Case Study
Digitizing Policy

ACCESS NYC & Benefits Screening API

ACCESS NYC & Benefits Screening API
Beeck Center for Social Impact + Innovation at Georgetown University
Ariel Kennan, Elizabeth Bynum Sorrell
ACCESS NYC & Benefits Screening API
Project Partners
NYC Mayor’s Office for Economic Opportunity
Sector of partners
Government Agency
Benefits Program
Paid Leave
CTC: Child Tax Credit
COVID-19 Assistance
UI: Unemployment Insurance
SNAP: Supplemental Nutrition Assistance Program
WIC: Special Supplemental Nutrition Program for Women, Infants and Children
EITC: Earned Income Tax Credit
Tax Assistance
Other Supplemental Nutrition Programs
TANF: Temporary Assistance for Needy Families
Level of government

Organization description & mission

New York City Mayor’s Office for Economic Opportunity (NYC Opportunity) uses evidence and innovation to reduce poverty and increase equity. The multidisciplinary team funds and scales new approaches, uses methodologies such as service design, digital product development and data integration to improve access to social services, and provides research, including the poverty measure for the city.

Approach to eligibility

NYC Opportunity offers a suite of digital products, datasets and APIs that comprise the NYC Benefits Platform, which supports organizations that make it easier for residents to discover and be aware of multiple benefits they may be eligible for. The platform also helps to accelerate the creation of new technology tools for benefits discovery and navigation. 

The platform includes ACCESS NYC, NYC’s public benefits information site and eligibility screener. The website serves as a one-stop-shop where residents can learn about over 80 city, state, and federal social safety net benefits and programs (including how to apply and what documents are required), check their eligibility for more than 40 benefits and programs, and find help nearby, all in eleven languages.

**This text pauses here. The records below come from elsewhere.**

(* ===== verification/Process.v ===== *)
(** Processes of the topology: [core/src/topology/process.rs], [core/src/resources.rs] and the
    /proc readings of [core/src/host.rs] (Linux).

    The operating system answers the polls of each function; their answers, with the
    times at which the clock is read, are arguments.  [Signal]s sent are part of the result. *)
From Stdlib Require Import Ascii String Floats.SpecFloat.
From S2P Require Import Prelude Float64 Rate Text Metrics Report.

#[local] Open Scope string_scope.
#[local] Open Scope Z_scope.
#[local] Open Scope list_scope.

Definition KILL_GRACE : Duration := 5 * NANOS_PER_SEC.
Definition POLL : Duration := 250 * 1000000.
Definition RESTART_POLL : Duration := 5 * 1000000.
Definition LIVENESS_INTERVAL : Duration := 250 * 1000000.

(** * Stopping a process *)

Inductive ExitStatus := ExitCode (code : Z) | ExitSignal (signal : Z) | ExitUnknown.

#[export] Instance ExitStatus_eq_dec : EqDecision ExitStatus.
Proof. solve_decision. Defined.

Definition describe_exit (s : ExitStatus) : string :=
  match s with
  | ExitCode code => "exit code " +:+ show_integer code
  | ExitSignal signal => "signal " +:+ show_integer signal
  | ExitUnknown => "unknown status"
  end.

Inductive Signal := Term | Kill.

#[export] Instance Signal_eq_dec : EqDecision Signal.
Proof. solve_decision. Defined.

Inductive ProcError := PeIo (error : string) | PeDidNotExit | PeExited | PeTimedOut | PeNoProcess | PeRunning.

#[export] Instance ProcError_eq_dec : EqDecision ProcError.
Proof. solve_decision. Defined.

(** One turn of the loop: [try_wait], the time of the grace check and of the deadline check. *)
Record StopPoll := mkPoll { po_wait : Result (option ExitStatus) string; po_grace : Instant; po_hard : Instant }.

(** The loop, with the signals sent so far; [None] is a loop that goes on. *)
Fixpoint terminate_loop (grace hard : Instant) (escalated needed : bool) (sent : list Signal) (polls : list StopPoll) :
  option (Result (ExitStatus * bool) ProcError * list Signal) :=
  match polls with
  | [] => None
  | p :: polls =>
      match po_wait p with
      | Err e => Some (Err (PeIo e), sent)
      | Ok (Some status) => Some (Ok (status, needed), sent)
      | Ok None =>
          let escalate := (negb escalated && (grace <=? po_grace p))%bool in
          let sent := if escalate then sent ++ [Kill] else sent in
          if po_hard p <? hard
          then terminate_loop grace hard (escalated || escalate)%bool (needed || escalate)%bool sent polls
          else Some (Err PeDidNotExit, sent)
      end
  end.

(** [terminate]: [first] is the initial [try_wait], [now] the time the signal was sent. *)
Definition terminate (first : Result (option ExitStatus) string) (now : Instant) (hard_kill : bool) (polls : list StopPoll) :
  option (Result (ExitStatus * bool) ProcError * list Signal) :=
  match first with
  | Err e => Some (Err (PeIo e), [])
  | Ok (Some status) => Some (Ok (status, false), [])
  | Ok None =>
      let grace := now + KILL_GRACE in
      let hard := if hard_kill then grace else grace + KILL_GRACE in
      terminate_loop grace hard hard_kill false [if hard_kill then Kill else Term] polls
  end.

(** [kill_pid]: [running] answers each [proc_running]; the loop ends when it does not run or
    at the deadline, and what still runs then is killed. *)
Fixpoint grace_loop (deadline : Instant) (polls : list (Instant * bool)) : option (list (Instant * bool)) :=
  match polls with
  | [] => None
  | (now, running) :: polls => if ((now <? deadline) && running)%bool then grace_loop deadline polls else Some polls
  end.

Definition kill_pid (pid : Z) (running : bool) (now : Instant) (polls : list (Instant * bool)) (still : bool) :
  option (list Signal) :=
  if ((pid =? 0) || negb running)%bool then Some []
  else _ ← grace_loop (now + KILL_GRACE) polls; Some (if still then [Term; Kill] else [Term]).

(** [kill_matching], on what [proc_matches] says before and after the grace window. *)
Definition kill_matching (procs : list (Z * string)) (before after : Z -> string -> bool) : list (Z * Signal) :=
  omap (fun '(pid, bin) => if (negb (pid =? 0%Z)%Z && before pid bin)%bool then Some (pid, Term) else None) procs
  ++ omap (fun '(pid, bin) => if (negb (pid =? 0%Z)%Z && after pid bin)%bool then Some (pid, Kill) else None) procs.

(** * Waiting for a condition *)

(** A turn: the condition, the time, whether the process runs and the time of the last check. *)
Record WaitPoll := mkWaitPoll { wp_ready : bool; wp_now : Instant; wp_running : bool; wp_late : Instant }.

Fixpoint wait_loop (interval deadline checked : Z) (polls : list WaitPoll) : option (Result unit ProcError) :=
  match polls with
  | [] => None
  | p :: polls =>
      if wp_ready p then Some (Ok tt)
      else
        let check := ((LIVENESS_INTERVAL <=? interval) || (LIVENESS_INTERVAL <=? wp_now p - checked))%bool in
        if (check && negb (wp_running p))%bool then Some (Err PeExited)
        else if wp_late p <? deadline
        then wait_loop interval deadline (if check then wp_now p else checked) polls
        else Some (Err PeTimedOut)
  end.

(** The clock is read for the deadline, then for the first liveness check. *)
Definition wait_until_every (interval timeout : Duration) (start checked : Instant) (polls : list WaitPoll) :
  option (Result unit ProcError) :=
  wait_loop interval (start + timeout) checked polls.

Definition wait_until (timeout : Duration) (start checked : Instant) (polls : list WaitPoll) :
  option (Result unit ProcError) :=
  wait_until_every POLL timeout start checked polls.

(** The last lines of a log, if it can be read. *)
Definition log_tail (path : string) (n : nat) (content : option string) : string :=
  match content with
  | None => "<no log at " +:+ path +:+ ">"
  | Some content => let all := lines content in join (String newline EmptyString) (drop (length all - n) all)
  end.

(** * Finding the topology's processes *)

Definition TOPOLOGY_BINS : list string := ["solana-test-validator"; "magicblock-validator"; "magicblock-verifier"].

(** [Path::file_name] *)
Definition file_name (path : string) : option string :=
  name ← last (filter (fun c => negb (is_empty c || String.eqb c ".") = true) (split "/" path));
  if String.eqb name ".." then None else Some name.

(** A process: its pid, its arguments and whether it runs. *)
Record ProcEntry := mkProc { pe_pid : Z; pe_argv : list string; pe_running : bool }.

Definition runs_topology_bin (argv : list string) : bool :=
  existsb (fun arg => match file_name arg with
                      | Some name => existsb (String.eqb name) TOPOLOGY_BINS
                      | None => false
                      end) argv.

Definition is_orphan (stack_dir : string) (own : Z) (exclude : list Z) (p : ProcEntry) : bool :=
  (negb (pe_pid p =? own) && negb (existsb (Z.eqb (pe_pid p)) exclude) && runs_topology_bin (pe_argv p)
   && contains (stack_dir +:+ "/") (join " " (pe_argv p)) && pe_running p)%bool.

Definition orphaned_topology_processes (stack_dir : string) (own : Z) (exclude : list Z) (table : list ProcEntry) :
  list (Z * string) :=
  merge_sort (fun a b => a.1 < b.1 \/ (a.1 = b.1 /\ String.le a.2 b.2))
    ((fun p => (pe_pid p, join " " (pe_argv p))) <$> filter (fun p => is_orphan stack_dir own exclude p = true) table).

(** * Owned processes and their records *)

Record ResourceRecord := mkRes { rs_finished : bool; rs_launch : LaunchRecord }.

Definition with_launch_pid (pid : Z) (relaunches : Z) (exit : option string) (l : LaunchRecord) : LaunchRecord :=
  mkLaunch (lr_label l) (lr_role l) (lr_bin l) (lr_bin_version l) (lr_bin_fingerprint l) (lr_identity l)
    (lr_launched_at l) (lr_rpc_port l) (lr_ws_port l) (lr_metrics_port l) (lr_replication_port l) (lr_upstream l)
    (lr_storage_dir l) (lr_accountsdb_dir l) (lr_log l) (lr_config l) pid relaunches exit.

Definition with_launched_at (at_ : string) (l : LaunchRecord) : LaunchRecord :=
  mkLaunch (lr_label l) (lr_role l) (lr_bin l) (lr_bin_version l) (lr_bin_fingerprint l) (lr_identity l)
    at_ (lr_rpc_port l) (lr_ws_port l) (lr_metrics_port l) (lr_replication_port l) (lr_upstream l)
    (lr_storage_dir l) (lr_accountsdb_dir l) (lr_log l) (lr_config l) (lr_pid l) (lr_relaunches l) (lr_exit l).

Definition register_launch (now : Z) (launch : LaunchRecord) : ResourceRecord :=
  mkRes false (with_launched_at (utc_stamp now) launch).
Definition relaunched (pid : Z) (r : ResourceRecord) : ResourceRecord :=
  mkRes false (with_launch_pid pid (lr_relaunches (rs_launch r) + 1) (lr_exit (rs_launch r)) (rs_launch r)).
Definition mark_finished (r : ResourceRecord) : ResourceRecord := mkRes true (rs_launch r).
Definition record_exit (message : string) (r : ResourceRecord) : ResourceRecord :=
  mkRes (rs_finished r) (with_launch_pid (lr_pid (rs_launch r)) (lr_relaunches (rs_launch r)) (Some message) (rs_launch r)).

(** [Owned]: the child is gone once it was terminated. *)
Record Owned := mkOwned { ow_pid : Z; ow_child : bool; ow_record : ResourceRecord }.

Definition Owned_new (pid : Z) (record : ResourceRecord) : Owned := mkOwned pid true record.

(** [Owned::terminate] with the outcome of [terminate]. *)
Definition owned_terminate (outcome : Result (ExitStatus * bool) ProcError) (o : Owned) :
  Result (option (ExitStatus * bool)) ProcError * Owned :=
  if ow_child o then
    match outcome with
    | Err e => (Err e, o)
    | Ok out => (Ok (Some out), mkOwned (ow_pid o) false (mark_finished (ow_record o)))
    end
  else (Ok None, o).

Definition owned_relaunch (pid : Z) (o : Owned) : Owned := mkOwned pid true (relaunched pid (ow_record o)).

(** [Drop]: the process to kill, and the record left behind. *)
Definition owned_drop (try_wait : option ExitStatus) (waited : option ExitStatus) (o : Owned) :
  option Z * ResourceRecord :=
  if ow_child o then
    match try_wait with
    | Some status => (None, mark_finished (record_exit ("died before cleanup: " +:+ describe_exit status) (ow_record o)))
    | None =>
        (Some (ow_pid o),
         mark_finished (record_exit match waited with
                                    | Some exit => "terminated by cleanup: " +:+ describe_exit exit
                                    | None => "terminated by cleanup, status unknown"
                                    end (ow_record o)))
    end
  else (None, ow_record o).

(** [Resources::reclaim]: the pids it kills, the directories it removes, the records after. *)
Definition reclaim (running : Z -> bool) (records : list ResourceRecord) : list Z * list string * list ResourceRecord :=
  let unfinished r := (negb (rs_finished r) && running (lr_pid (rs_launch r)))%bool in
  ((fun r => lr_pid (rs_launch r)) <$> filter (fun r => unfinished r = true) records,
   concat ((fun r => lr_storage_dir (rs_launch r) :: match lr_accountsdb_dir (rs_launch r) with Some d => [d] | None => [] end)
             <$> records),
   (fun r => if unfinished r then mark_finished r else r) <$> records).

(** * /proc *)

(** The text after the last closing parenthesis. *)
Definition after_comm (stat : string) : option string := snd <$> cut_after_last ")" stat.

(** [proc_running], on the contents of /proc/PID/stat if it can be read. *)
Definition proc_running (stat : option string) : bool :=
  match stat with
  | None => false
  | Some stat =>
      match after_comm stat with
      | None => false
      | Some rest =>
          match trim_start_matches is_whitespace rest with
          | EmptyString => false
          | String c _ => negb (Ascii.eqb c "Z")
          end
      end
  end.

Definition CLOCK_TICKS_PER_SEC : f64 := f64_of 100.

(** [stat_cpu_secs]; the sum of two 64-bit counters panics on overflow: [None]. *)
Definition stat_cpu_secs (stat : string) : Result (option f64) string :=
  let? rest := ok_or (after_comm stat) "no comm field" in
  let fields := split_whitespace rest in
  let? utime := ok_or (fields !! 11%nat) "short stat line" in
  let? utime := ok_or (parse_u64 utime) "utime" in
  let? stime := ok_or (fields !! 12%nat) "short stat line" in
  let? stime := ok_or (parse_u64 stime) "stime" in
  Ok (sum ← checked_add64 utime stime; Some (f64_div (f64_of sum) CLOCK_TICKS_PER_SEC)).

(** [rss_kb], on the contents of /proc/PID/status. *)
Definition rss_kb (status : string) : Result Z string :=
  match find_map (fun line => strip_prefix "VmRSS:" line) (lines status) with
  | None => Err "no VmRSS"
  | Some rest =>
      let text := trim rest in
      ok_or (parse_u64 (trim (trim_end_text (String.length text) " kB" text))) "bad VmRSS line"
  end.

(** [dir_size_bytes]: a tree whose entries may vanish while it is read. *)
#[local] Set Warnings "-register-all".
Inductive FsTree := Vanished | Unreadable (error : string) | FileOf (size : Z) | DirOf (entries : list FsTree).

Fixpoint walk_size (t : FsTree) : Result Z string :=
  match t with
  | Vanished => Ok 0
  | Unreadable e => Err e
  | FileOf size => Ok size
  | DirOf entries =>
      (fix walk (l : list FsTree) (total : Z) : Result Z string :=
         match l with
         | [] => Ok total
         | t :: l => let? n := walk_size t in walk l (total + n)
         end) entries 0
  end.

(** * CPU shares *)

Record CpuSample := mkCpu { cpu_taken : Instant; cpu_process : f64; cpu_threads : gmap Z f64 }.

Definition f64_nano : f64 := f64_decimal false 1 (-9).
Definition wall_since (s earlier : CpuSample) : f64 := f64_max (as_secs_f64 (Z.max 0 (cpu_taken s - cpu_taken earlier))) f64_nano.
Definition cores_since (s earlier : CpuSample) : f64 :=
  f64_div (f64_max (f64_sub (cpu_process s) (cpu_process earlier)) f64_zero) (wall_since s earlier).

(** The integer [f64::total_cmp] compares: the bits, reversed below zero. *)
Definition f64_bits (x : f64) : Z :=
  match x with
  | S754_zero _ => 0
  | S754_finite _ m e => if Z.pos m <? 2 ^ 52 then Z.pos m else (e + 1075) * 2 ^ 52 + (Z.pos m - 2 ^ 52)
  | S754_infinity _ => 2047 * 2 ^ 52
  | S754_nan => 2047 * 2 ^ 52 + 2 ^ 51
  end.
Definition f64_negative (x : f64) : bool :=
  match x with S754_zero s | S754_infinity s | S754_finite s _ _ => s | S754_nan => false end.
Definition total_key (x : f64) : Z := if f64_negative x then - f64_bits x - 1 else f64_bits x.

(** [right.total_cmp(left)]: the larger comes first. *)
Definition ranks (l r : f64) : Prop := total_key r <= total_key l.

#[export] Instance ranks_dec l r : Decision (ranks l r).
Proof. unfold ranks. apply _. Defined.

Definition thread_core (s earlier : CpuSample) (tid : Z) (secs : f64) : f64 :=
  f64_div (f64_max (f64_sub secs (default f64_zero (cpu_threads earlier !! tid))) f64_zero) (wall_since s earlier).
Definition thread_cores_since (s earlier : CpuSample) : list f64 :=
  merge_sort ranks
    ((fun '(tid, secs) => thread_core s earlier tid secs) <$> map_to_list (cpu_threads s)).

ACCESS NYC was originally launched in 2006. In 2016-2017, NYC Opportunity led a comprehensive re-design of ACCESS NYC with residents, benefits navigators and government staff to launch the mobile-first, accessible site including the 10-step eligibility screener. The screener is designed to reduce barriers to access by collecting a minimal amount of information in order to calculate potential program eligibility and not requiring an account. Once someone has screened, they are offered plain language program guides about each benefit and the ability to text or email the results so they can easily access them later. Since the onset of the COVID-19 pandemic, site traffic has increased to hundreds of thousands per month with a total of more than 6.4 million browsing sessions and 326,000 eligibility screenings completed.

Rules Structure & Technology

ACCESS NYC’s content and code are open source. The core site is built using WordPress and hosted through WPEngine. The site utilizes the ACCESS NYC Patterns design system, which borrows elements from other open source design systems including the U.S. Web Design System.

ACCESS NYC pulls its program guide content from the Benefits and Programs API which is hosted for public use on the NYC Open Data portal. This allows content to be updated without code-based changes.

The eligibility screener is built as a single-page javascript application that utilizes an API to call a Drools-based rules engine. By keeping the rules engine standalone from the screener, it allows for any front end to be utilized against the rules parameters. The NYC Opportunity team is currently evaluating a possible replatform of the rules engine to make it easier to maintain with less specialized skills, while providing a continued level of open access to the rules.

The NYC Benefits Screening API provides open developer access to the rules engine and machine-readable calculations and criteria for the 40+ programs that the ACCESS NYC screening questionnaire screens for. NYC Opportunity also publishes a comprehensive guide to the information utilized to write the rules, a chart to track eligibility categories by program, and a guide to the screener questions.

When NYC’s Office of Technology and Innovation (OTI) started development on MyCity, a new, unified platform for _all _city services and benefits, they were able to reuse and build on the NYC Benefits Platform API. Because the API was easily discoverable and integratable, the OTI did not need to recreate previous work, and the eligibility logic for benefits eligibility could still be maintained in a single location. While there is robust technology and documentation to support utilizing the rules in other solutions and use cases, the policy and incentives for additional agencies and organizations to adopt the solution have not yet followed.

How They Write Rules

When NYC Opportunity and their contractor Blue State Digital replatformed the ACCESS NYC rules onto Drools in 2016-2017, they established a common syntax for writing the rules to serve the 10-step screening question parameters, and which has now served as the basis for making continual updates and adding more programs. The NYC Opportunity team tracks recurring changes, policy updates, and poverty threshold changes with city, state, and federal agency liaisons. The agency liaisons also participated in design sessions and quality assurance testing of the new screener and rules engine before launch. When adding a new program, the NYC Opportunity business analyst and product manager work together to evaluate the eligibility criteria against the ten questions asked in the screener to interpret the explicit thresholds and requirements into conditional logic, which can then be implemented by the software developer as rules statements in the rules engine. The rules are tested using an automated testing tool called Ghost Inspector, which allows the team to run scenarios against the rules to ensure they pass or fail as expected.